Deux jours après l’attaque d’un fourgon pénitentiaire dans l’Eure, Jean-Jacques Urvoas, ancien Ministre de la Justice, en appelle à la responsabilité politique et à la reconnaissance du personnel pénitentiaire. Interview.
Après l'émotion, tirer les leçons du drame... c'est le discours du finistérien Jean-Jacques Urvoas, ancien Ministre de la Justice.
Deux jours après l'attaque mortelle d'un fourgon pénitentiaire dans l'Eure, lors du convoyage d'un détenu, nous l'avons rencontré. L'ancien garde des Sceaux évoque des dysfonctionnements et une nécessaire revalorisation de la fonction pénitentiaire.
Ce drame était-il prévisible ?
Prévisible, non. Mais nous avons encore des progrès à faire pour la sécurisation des personnels en charge de ces transferts.
La pénitentiaire, c’est une profession qui, encore récemment, n’était pas habituée à sortir de ces murs. Quand on est surveillant pénitentiaire, la vocation première, c'est de travailler au sein d'un établissement.
En 2010, les syndicats de police ont demandé au Ministre de l’intérieur Nicolas Sarkozy de ne plus assurer les extractions judiciaires. Ils considéraient que c’était des charges indues. Un arbitrage gouvernemental a été rendu et c'est à l'administration pénitentiaire qu'est revenue cette fonction.
Or, il n’y a déjà pas suffisamment de gardiens de prison, et en face beaucoup de détenus. Il faut donc jouer à un jeu de bonneteau pour transférer les détenus dans les établissements judiciaires qui ne sont jamais très à côté.
Je ne connais pas un surveillant de prison qui se soit dit en rentrant dans la pénitentiaire qu’il allait y perdre la vie.
Jean-Jacques Urvoas, ancien Ministre de la Justice
Il y a des métiers dans lesquels vous dites que ce risque en fait partie. Quand on est policier, gendarme, militaire par exemple…
Quand on est personnel pénitentiaire, on se dit qu’au maximum on peut se faire agresser verbalement ou physiquement au sein de l'établissement. Et c’est déjà intolérable. Mais on ne se dit pas qu'on peut perdre la vie.
De mémoire, c’est le premier personnel de détention assassiné en dehors de l’endroit où il travaille.
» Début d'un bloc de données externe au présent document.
(** The successive values of [image_batch] in the loop of [embed_pdf]: one
    slice per element of the range (none when the range raises). *)
Definition batches {A} (images : list A) (batch_size : Z) : list (list A) :=
  match Py.range 0 (Py.len images) batch_size with
  | Ok steps => map (fun i => Py.slice images i (i + batch_size)) steps
  | Err _ => []
  end.

(** [ceil(n / d)] on integers, for [d > 0] *)
Definition ceil_div (n d : Z) : Z := (n + d - 1) / d.

(** The request [embed_images] builds for a list of images (the same in
    both facades). *)
Definition images_request `{Collaborators} (self : Facade) (mode : Mode)
    (pil_images : list Image) : MidrasRequest :=
  {| key := api_key self;
     mode := mode;
     base64images := Some (base64_encode_image_list pil_images);
     queries := None |}.

(** The request [embed_queries] and [embed_text] build for a list of texts. *)
Definition queries_request (self : Facade) (mode : Mode) (texts : list string)
    : MidrasRequest :=
  {| key := api_key self;
     mode := mode;
     base64images := None;
     queries := Some texts |}.

(** A request carries exactly one kind of payload: images or queries. *)
Definition one_payload (request : MidrasRequest) : bool :=
  match base64images request, queries request with
  | Some _, None | None, Some _ => true
  | _, _ => false
  end.

(** The computation [m] leaves the component [proj] of the world alone. *)
Definition keeps `{Collaborators} {T A : Type} (proj : World -> T) (m : M A) : Prop :=
  forall w, proj (snd (m w)) = proj w.

(** The computation [m] only appends to the trace of requests, and every
    request it appends satisfies [P]. *)
Definition emits `{Collaborators} {A : Type} (P : string * MidrasRequest -> Prop)
    (m : M A) : Prop :=
  forall w, exists added,
    requests (snd (m w)) = requests w ++ added /\ Forall P added.

(** A rasterizer that cannot read the document. *)
Definition unreadable : Collaborators :=
  {| Image := nat;
     Service := nat;
     Index := unit;
     Matches := list ColBERT;
     base64_encode_image := fun n => String (Ascii.ascii_of_nat n) EmptyString;
     convert_from_path := fun _ => Err (CollaboratorError "unreadable");
     post := fun _ request calls => (Ok (echo_response calls request), S calls);
     search := fun _ v _ i => (Ok [v], i) |}.

(** An in-memory store: named indexes, each a list of points, the latest
    first.  [create_index] answers [False] for a name already there;
    [save_points] and [search] raise on a name that is not. *)
Definition shelf : Type := list (string * list (point_id * ColBERT)).

Fixpoint shelf_get (name : string) (i : shelf) : option (list (point_id * ColBERT)) :=
  match i with
  | [] => None
  | (n, pts) :: i' => if String.eqb name n then Some pts else shelf_get name i'
  end.

Fixpoint shelf_put (name : string) (pts : list (point_id * ColBERT)) (i : shelf)
    : shelf :=
  match i with
  | [] => []
  | (n, old) :: i' =>
      if String.eqb name n then (n, pts ++ old) :: i'
      else (n, old) :: shelf_put name pts i'
  end.

Definition shelved : Collaborators :=
  {| Image := nat;
     Service := nat;
     Index := shelf;
     Matches := list point_id;
     base64_encode_image := fun n => String (Ascii.ascii_of_nat n) EmptyString;
     convert_from_path := fun _ => Ok [];
     post := fun _ request calls => (Ok (echo_response calls request), S calls);
     search := fun name _ quantity i =>
                 match shelf_get name i with
                 | Some pts => (Ok (map fst (firstn (Z.to_nat quantity) pts)), i)
                 | None => (Err IndexNotFoundError, i)
                 end |}.

Definition shelved_store : @VectorStore shelved :=
  {| Point := point_id * ColBERT;
     Payload := unit;
     Saved := nat;
     create_index := fun name (i : @Index shelved) =>
                       match shelf_get name i with
                       | Some _ => (Ok false, i)
                       | None => (Ok true, (name, []) :: i)
                       end;
     create_point := fun id embedding _ (i : @Index shelved) => (Ok (id, embedding), i);
     save_points := fun name pts (i : @Index shelved) =>
                      match shelf_get name i with
                      | Some _ => (Ok (List.length pts), shelf_put name pts i)
                      | None => (Err IndexNotFoundError, i)
                      end |}.

(** * Facts about the built-ins *)

Section PyFacts.
Context {A : Type}.
Implicit Types (l : list A) (i j n step : Z).

Lemma range_zero_step start stop :
  Py.range start stop 0 = Err (ValueError "range() arg 3 must not be zero").
Proof. reflexivity. Qed.

Lemma range_negative_step stop step :
  0 <= stop -> step < 0 -> Py.range 0 stop step = Ok [].
Proof.
  intros Hstop Hstep. unfold Py.range, Py.range_length.
  destruct (Z.eqb_spec step 0) as [->|_]; [lia|].
  destruct (Z.ltb_spec 0 step); [lia|].
  destruct (Z.ltb_spec stop 0); [lia|]. reflexivity.
Qed.

Lemma range_length_positive stop step :
  0 <= stop -> 0 < step ->
  Z.of_nat (Py.range_length 0 stop step) = ceil_div stop step.
Proof.
  intros Hstop Hstep. unfold Py.range_length, ceil_div.
  destruct (Z.ltb_spec 0 step); [|lia].
  destruct (Z.ltb_spec 0 stop).
  - rewrite Z.sub_0_r.
    replace (stop + step - 1) with (stop - 1 + 1 * step) by lia.
    rewrite Z.div_add by lia.
    rewrite Z2Nat.id; [reflexivity|].
    assert (0 <= (stop - 1) / step) by (apply Z.div_pos; lia). lia.
  - assert (stop = 0) as -> by lia. simpl.
    symmetry. apply Z.div_small. lia.
Qed.

Lemma range_positive_step stop step :
  0 < step ->
  Py.range 0 stop step =
  Ok (map (fun k => Z.of_nat k * step) (seq 0 (Py.range_length 0 stop step))).
Proof.
  intros Hstep. unfold Py.range.
  destruct (Z.eqb_spec step 0); [lia|]. reflexivity.
Qed.

Lemma len_nonneg l : 0 <= Py.len l.
Proof. unfold Py.len. lia. Qed.

(** A slice [l[i:i+b]] with [i >= 0] and [b > 0] takes [b] elements
    after dropping [i], clamping included. *)
Lemma slice_window l i b :
  0 <= i -> 0 < b ->
  Py.slice l i (i + b) = firstn (Z.to_nat b) (skipn (Z.to_nat i) l).
Proof.
  intros Hi Hb. unfold Py.slice, Py.adjust_index, Py.len.
  set (n := Z.of_nat (List.length l)).
  assert (Hn : n = Z.of_nat (List.length l)) by reflexivity.
  destruct (Z.ltb_spec i 0); [lia|].
  destruct (Z.ltb_spec (i + b) 0); [lia|].
  destruct (Z.leb_spec n i).
  - destruct (Z.leb_spec n (i + b)); [|lia].
    rewrite Z.sub_diag. simpl.
    rewrite (skipn_all2 (n := Z.to_nat i)) by lia.
    now rewrite firstn_nil.
  - destruct (Z.leb_spec n (i + b)).
    + rewrite !firstn_all2; [reflexivity| |]; rewrite length_skipn; lia.
    + f_equal. lia.
Qed.

Lemma concat_windows (b : nat) l (m : nat) :
  concat (map (fun k => firstn b (skipn (k * b) l)) (seq 0 m)) = firstn (m * b) l.
Proof.
  induction m as [|m IH].
  - reflexivity.
  - rewrite seq_S, map_app, concat_app, IH. simpl.
    rewrite app_nil_r.
    rewrite <- (firstn_skipn (m * b) (firstn (b + m * b) l)).
    rewrite firstn_firstn, Nat.min_l by lia.
    f_equal. rewrite skipn_firstn_comm. f_equal. lia.
Qed.

End PyFacts.

Lemma ceil_div_bounds n d :
  0 < d -> (ceil_div n d - 1) * d < n <= ceil_div n d * d.
Proof.
  intros Hd. unfold ceil_div.
  pose proof (Z.div_mod (n + d - 1) d ltac:(lia)) as Hdm.
  pose proof (Z.mod_pos_bound (n + d - 1) d Hd) as Hb.
  nia.
Qed.

Section BatchFacts.
Context {A : Type}.
Implicit Types (l : list A) (bs : Z).

(** For a positive batch size the batches are the windows of
    [batch_size] elements at offsets [0, batch_size, 2 batch_size, ...]. *)
Lemma batches_windows l bs :
  0 < bs ->
  batches l bs =
  map (fun k => firstn (Z.to_nat bs) (skipn (k * Z.to_nat bs) l))
      (seq 0 (Py.range_length 0 (Py.len l) bs)).
Proof.
  intros Hbs. unfold batches.
  rewrite range_positive_step by assumption.
  rewrite map_map. apply map_ext. intros k.
  rewrite slice_window by lia.
  do 2 f_equal. rewrite Z2Nat.inj_mul, Nat2Z.id by lia. reflexivity.
Qed.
On ne peut pas perdre la vie en surveillant quelqu'un dans une prison.
Y a-t-il un manque de formations et de moyens des équipes ?
Les équipages en charge de ces transferts sont formés. Ce sont les PREJ, pôles Régionaux d'Extraction Judiciaires.
La difficulté, c’est la surcharge de travail et l’évaluation de la dangerosité des détenus. Il y a une échelle qui va de 1 à 4, et en fonction de la dangerosité évaluée, on dédie des moyens aux transfèrements.
Or, on a certainement des progrès à faire sur la communication de la dangerosité d’un prévenu quand il est passé dans plusieurs établissements. Le dossier ne le suit pas nécessairement. Dans le cas d’espèce, une évaluation de dangerosité qu’il avait eu dans son précédent établissement n’avait pas été transférée.
Quelles peuvent être les solutions ?
Aujourd’hui, on construit des prisons hors la vue, ce qui veut dire qu’on a énormément de personnel sur la route, parfois pour des modalités dont on peut se demander si elles sont tout à fait justifiées.
Je ne dis pas qu’il faut systématiquement opter pour la visioconférence mais quand il s’agit simplement de formalités administratives, je crois qu’on peut trouver des solutions.
Il faut également renforcer la préparation de ces transferts quand ils sont nécessaires. Lors de convoyages de détenus dangereux, il faut prévoir des véhicules blindés et revoir la manière dont sont équipés en termes d’armement les surveillants de prison.
Dans ce qui s’est passé, le commando était déterminé à tuer. Il n’empêche que pour le personnel, il y a un sentiment d’insécurisation. Il faut tirer les leçons de ce drame et donner les moyens aux équipes de se sentir en sécurité.
La prison est un univers que l’on ne regarde pas et il faut saisir des occasions aussi dramatiques que celle-là pour rappeler la fonction sociale des personnels de détention. Ils ne sont pas suffisamment valorisés.
Tous les ans, l’Etat prévoit des postes de surveillants pénitentiaires, et nous n’avons jamais assez de candidats. Il faut mettre le projecteur pour expliquer ce qu’est ce métier et surtout l’utilité pour la société.